Solche Praxisphasen seien wie ein Pflichtpraktikum zu werten, für die der Mindestlohn nicht gilt. Somit könne eine Ausbildungsvergütung gezahlt werden. Der Mindestlohn gilt für Praktikanten - außer bei Pflichtpraktika etwa bei einer Ausbildung. Für Azubis gilt er nicht.
Als Beispiel wird in dem Regierungspapier ein syrischer Tischler genannt, der in Deutschland die Anerkennung seines Abschlusses beantragt. In einem Bescheid wird festgestellt, dass ihm neun Monate Berufspraxis fehlen. Ein Betrieb bietet an, dass er dort für neun Monate ein Praktikum absolvieren kann, damit er die Feststellung der Gleichwertigkeit erreichen kann.
Der Mindestlohn wurde Anfang 2017 von 8,50 auf 8,84 Euro die Stunde erhöht. Die Arbeitgeber hatten in der Vergangenheit für Flüchtlinge Sonderregeln beim Mindestlohn verlangt. Das Arbeitsministerium betonte, bei dem internen Diskussionspapier würden Hinweise zur Anwendbarkeit des Mindestlohns gegeben. „Das bestehende Mindestlohn-Recht bleibt davon vollkommen unberührt.“ Änderungen des Rechts, der Verwaltungs- oder Kontrollpraxis seien nicht beabsichtigt. Kämen die Praxishinweise in der beschriebenen Form, wären damit keinerlei Rechtsänderungen verbunden.

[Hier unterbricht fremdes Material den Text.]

(* ===== verification/SkiplistSpec.v ===== *)
(** SkiplistSpec: the skip list refines a sorted sequence of elements. *)
From Stdlib Require Import Sorting.Sorted.
From stdpp Require Import sets.
From S2P Require Import Prelude SdsMore Elements AdlistProofs Skiplist SkiplistProofs SkiplistEdit SkiplistOps.

Section Spec.
Context {O : Type} `{SO : StringObjects O} {D : Type} (dictDelete : D -> O -> D).
Context (junk_level : zskiplistLevel) (junk_backward : option zptr).
Implicit Types (h : zheap O) (x p : zptr) (es : list (double * O)) (t e : double * O) (zsl : zskiplist) (d : D).

(** The sorted set is [es], in nodes allocated since [h0]; nothing else
    changed. *)
Definition owned (h0 h : zheap O) (ps : list zptr) : Prop :=
  (forall q, q ∈ ps -> znode h0 q = None) /\ (forall q, q ∉ ps -> znode h q = znode h0 q).

Definition zset_rep (h0 : zheap O) zsl h es : Prop :=
  zset_ok es /\ exists ps hs, zsl_rep zsl h ps hs es /\ owned h0 h ps.

(** ** Searches by a test on elements *)

Lemma tests_of zsl h ps hs es P test :
  zsl_rep zsl h ps hs es -> zset_ok es -> downward P es ->
  (forall n e r, e ∈ es -> score n = e.1 -> obj n = Some e.2 -> test n r = Some (P e)) -> tests h ps test (count P es).
Proof.
  intros H Hok Hd Htest j p n Hp Hn. destruct (zsl_elem _ _ _ _ _ j p H Hp) as (sc & o & n' & He & Hn' & Ho & Hs).
  rewrite Hn in Hn'. injection Hn' as <-. rewrite (Htest n (sc, o)) by (done || by eapply list_elem_of_lookup_2).
  f_equal. apply prefix_lookup; [apply (zo_sorted _ Hok)|done|done].
Qed.

Lemma before_test (or_equal : bool) t es n e r :
  zset_ok es -> isnan t.1 = false -> obj_ok t.2 -> e ∈ es -> score n = e.1 -> obj n = Some e.2 ->
  before or_equal t.1 t.2 n r = Some ((if or_equal then ele_b else elt_b) t e).
Proof.
  intros Hok Hnan Ho He Hs Hob. pose proof (zo_nan _ Hok e He) as Hne. pose proof (zo_obj _ Hok e He) as Hoe.
  unfold before. rewrite Hs, Hob, SFltb_key, SFeqb_key by done.
  assert ((if or_equal then ele_b else elt_b) t e = match ecmp e t with Lt => true | Eq => or_equal | Gt => false end) as ->
    by (destruct or_equal; unfold ele_b, elt_b; by destruct (ecmp e t)).
  unfold ecmp. destruct (cmp3 (score_key e.1) (score_key t.1)); [|done|done]. cbn [option_bind mbind].
  destruct (obj_compare_lex e.2 t.2 Hoe Ho) as (c & -> & Hc). cbn [option_bind mbind]. rewrite <-Hc. f_equal.
  destruct or_equal; [unfold Z.leb|unfold Z.ltb]; by destruct (c ?= 0).
Qed.

Lemma search_elt (or_equal : bool) wrap t zsl h ps hs es :
  zsl_rep zsl h ps hs es -> zset_ok es -> isnan t.1 = false -> obj_ok t.2 -> wraps wrap ->
  let m := count ((if or_equal then ele_b else elt_b) t) es in
  tests h ps (before or_equal t.1 t.2) m.
Proof.
  intros H Hok Hnan Ho Hw m. eapply tests_of; [done|done| |].
  - destruct or_equal; [apply downward_ele|apply downward_elt].
  - intros n e r He Hs Hob. by eapply before_test.
Qed.

(** ** Insertion *)

Definition zinsert t es : list (double * O) :=
  filter (fun e => elt_b t e = true) es ++ t :: filter (fun e => elt_b t e = false) es.

Lemma ins_count t es : StronglySorted elt es -> ins (count (elt_b t) es) t es = zinsert t es.
Proof.
  intros Hs. unfold ins, zinsert. rewrite take_count, drop_count by (done || apply downward_elt). done.
Qed.

Lemma zinsert_perm t es : zinsert t es ≡ₚ t :: es.
Proof.
  unfold zinsert. rewrite <-Permutation_middle. constructor. clear. induction es as [|e es IH]; [done|].
  destruct (elt_b t e) eqn:E.
  - rewrite filter_cons_True by done. rewrite (filter_cons_False (fun e => elt_b t e = false)) by by rewrite E. cbn. by rewrite IH.
  - rewrite filter_cons_False by by rewrite E. rewrite (filter_cons_True (fun e => elt_b t e = false)) by done.
    rewrite <-Permutation_middle. by rewrite IH.
Qed.

Lemma zinsert_ok t es :
  zset_ok es -> isnan t.1 = false -> obj_ok t.2 -> obj_content t.2 ∉ (fun e => obj_content e.2) <$> es -> zset_ok (zinsert t es).
Proof.
  intros [Hn Ho Hs Hu] Hnan Hob Hnew. pose proof (zinsert_perm t es) as Hp. constructor.
  - intros e. rewrite Hp, elem_of_cons. intros [->|He]; [done|by apply Hn].
  - intros e. rewrite Hp, elem_of_cons. intros [->|He]; [done|by apply Ho].
  - pose proof (filter_prefix (elt_b t) es Hs (downward_elt t es)) as E. unfold zinsert.
    rewrite E in Hs. apply sorted_app in Hs as (H1 & H2 & H12). apply sorted_app. split; [done|]. split.
    + constructor; [done|]. apply Forall_forall. intros e (He & Hin)%list_elem_of_filter. unfold elt_b in He.
      unfold elt. rewrite ecmp_opp. destruct (ecmp e t) eqn:Ec; try done. exfalso. apply Hnew.
      apply ecmp_eq in Ec as [_ <-]. by apply (list_elem_of_fmap_2 (fun e => obj_content e.2)).
    + intros a b Ha [->|Hb]%elem_of_cons; [|by apply H12]. apply list_elem_of_filter in Ha as [Ha _].
      unfold elt_b in Ha. unfold elt. by destruct (ecmp a t).
  - rewrite Hp. cbn. by constructor.
Qed.
Lemma bulk_arg_spec c w ty q n L args (pos : nat) : holds c ty (PState q (S n) (Some L) args) -> p_ok (PState q (S n) (Some L) args) -> (pos <= length q)%nat ->
  match spec_arg q pos L with
  | None => bulk_arg junk c w (Z.of_nat pos) = Some (MbBreak c w (Z.of_nat pos))
  | Some (q', pos', a) => exists c', holds c' ty (PState q' n None (args ++ [a])) /\ bulk_arg junk c w (Z.of_nat pos) = Some (MbNext c' w (Z.of_nat pos'))
  end.
Proof.
  intros Hh (Hq & Hn & HL & _) Hp. cbn [p_q p_n p_bl] in *. specialize (HL L eq_refl). pose proof (h_q _ _ _ Hh) as Hrep. cbn [p_q] in Hrep.
  pose proof (h_bl _ _ _ Hh) as Ebl. pose proof (h_n _ _ _ Hh) as En. cbn [p_bl bl_val p_n] in Ebl, En.
  unfold spec_arg, bulk_arg. rewrite Ebl, (rep_len_eq _ _ Hrep). rewrite u64_small, u32_small, s32_small by lia.
  destruct (Nat.ltb_spec (length q - pos) (L + 2)) as [Hw|Hw]; [by rewrite (proj2 (Z.ltb_lt _ _)) by lia|]. rewrite (proj2 (Z.ltb_ge _ _)) by lia.
  assert ((Z.of_nat pos =? 0) && (REDIS_MBULK_BIG_ARG <=? Z.of_nat L) && (Z.of_nat (length q) =? Z.of_nat L + 2)
    = ((pos =? 0)%nat && (REDIS_MBULK_BIG_ARG <=? Z.of_nat L)) && (length q =? L + 2)%nat) as ->.
  { do 2 f_equal; [f_equal|]; apply eq_true_iff_eq; rewrite Z.eqb_eq, Nat.eqb_eq; lia. }
  destruct (_ && _ && _) eqn:Esteal.
  - apply andb_true_iff in Esteal as [_ Elen%Nat.eqb_eq]. destruct (incrLen_trim (querybuf c) q 2 Hrep) as (arg & E & Harg); [lia|].
    change (- Z.of_nat 2) with (-2) in E. rewrite E. cbn [option_bind mbind]. replace (length q - 2)%nat with L in Harg by lia.
    destruct (push_arg_spec c ty q n L args arg _ Hh Harg) as (c1 & -> & Eq & Em & Eb & Hh1). cbn [option_bind mbind].
    destruct (empty_room (Z.of_nat L + 2)) as (e & -> & He & _); [lia|]. cbn [option_bind mbind]. cbn [multibulklen set_querybuf]. rewrite Em, En, chk32_ok by lia.
    cbn [option_bind mbind]. rewrite Eb, Ebl, u64_small by lia. eexists. split; [|reflexivity]. replace (Z.of_nat (S n) - 1) with (Z.of_nat n) by lia.
    destruct Hh1. by constructor.
  - destruct (ptr_at_rep _ _ pos Hrep Hp) as (g & ->). cbn [option_bind mbind]. rewrite u64_small by lia.
    set (a := take L (drop pos q)). assert (length a = L) as La by (unfold a; rewrite length_take, length_drop; lia).
    rewrite <-(take_drop L (drop pos q)), <-app_assoc. fold a. unfold createStringObject.
    destruct (newlen_spec junk a (drop L (drop pos q) ++ z2b 0 :: g)) as (s & E & Hs & _); [unfold sds_limit; lia|]. rewrite La in E. rewrite E. cbn [option_bind mbind].
    destruct (push_arg_spec c ty q n L args s a Hh Hs) as (c1 & -> & Eq & Em & Eb & Hh1). cbn [option_bind mbind]. rewrite Em, En, chk32_ok, Eb, Ebl, s32_small by lia.
    cbn [option_bind mbind]. replace (Z.of_nat pos + (Z.of_nat L + 2)) with (Z.of_nat (pos + L + 2)) by lia. eexists. split; [|reflexivity].
    by replace (Z.of_nat (S n) - 1) with (Z.of_nat n) by lia.
Qed.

Der Deutsche Gewerkschaftsbund (DGB) warnte vor neuen Ausnahmen beim Mindestlohn. Schon jetzt würden Unternehmen „Flüchtlinge, die sich mit ihren Rechten noch nicht auskennen, als billige Arbeitskräfte ausnutzen“, sagte DGB-Vorstandsmitglied Stefan Körzell der „Süddeutschen Zeitung“.
Linken-Chef Bernd Riexinger sagte: „Der ohnehin schon zu niedrige und von Ausnahmen durchlöcherte Mindestlohn darf nicht noch weiter ausgehöhlt werden.“ AfD-Vorstandsmitglied Georg Pazderski sagte, deutsche Arbeitnehmer müssten im Niedriglohnsektor einen erheblichen Wettbewerbsnachteil hinnehmen.